Collected data:
......

(** fmt's [%g] and [%v] of a tolerance, which is between 0 and 1: positional,
or scientific with a two-digit exponent below 1e-4. *)
Definition scientific (text : string) (q : Z) : string :=
let ex := Z.of_nat (String.length text) + q - 1 in
let mant := match text with
  | String c "" => String c ""
  | String c rest => String c ("." +:+ rest)
  | "" => ""
  end in
let digits := itoa (Z.abs ex) in
mant +:+ "e" +:+ (if ex <? 0 then "-" else "+") +:+ (if Z.abs ex <? 10 then "0" else "") +:+ digits.
Definition format_g (f : spec_float) : string :=
match f with
| S754_zero s => if s then "-0" else "0"
| S754_infinity s => if s then "-Inf" else "+Inf"
| S754_nan => "NaN"
| S754_finite s m e =>
let n := if 0 <=? e then Z.pos m * 2 ^ e else Z.pos m in
let d := if 0 <=? e then 1 else 2 ^ (- e) in
let est := (Z.log2 n - Z.log2 d - 1) * 30103 / 100000 - 1 in
match shortest 17 1 n d (dec_exponent 8 est n d) (S754_finite false m e) with
| Some (digits, q) =>
(if s then "-" else "") +:+ (if n * 10000 <? d then scientific (itoa digits) q else layout n d digits q)
| None => ""
end
end.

......

Every line above that includes the word "match" must appear in the answer.

let mant := match text with
match f with
match shortest 17 1 n d (dec_exponent 8 est n d) (S754_finite false m e) with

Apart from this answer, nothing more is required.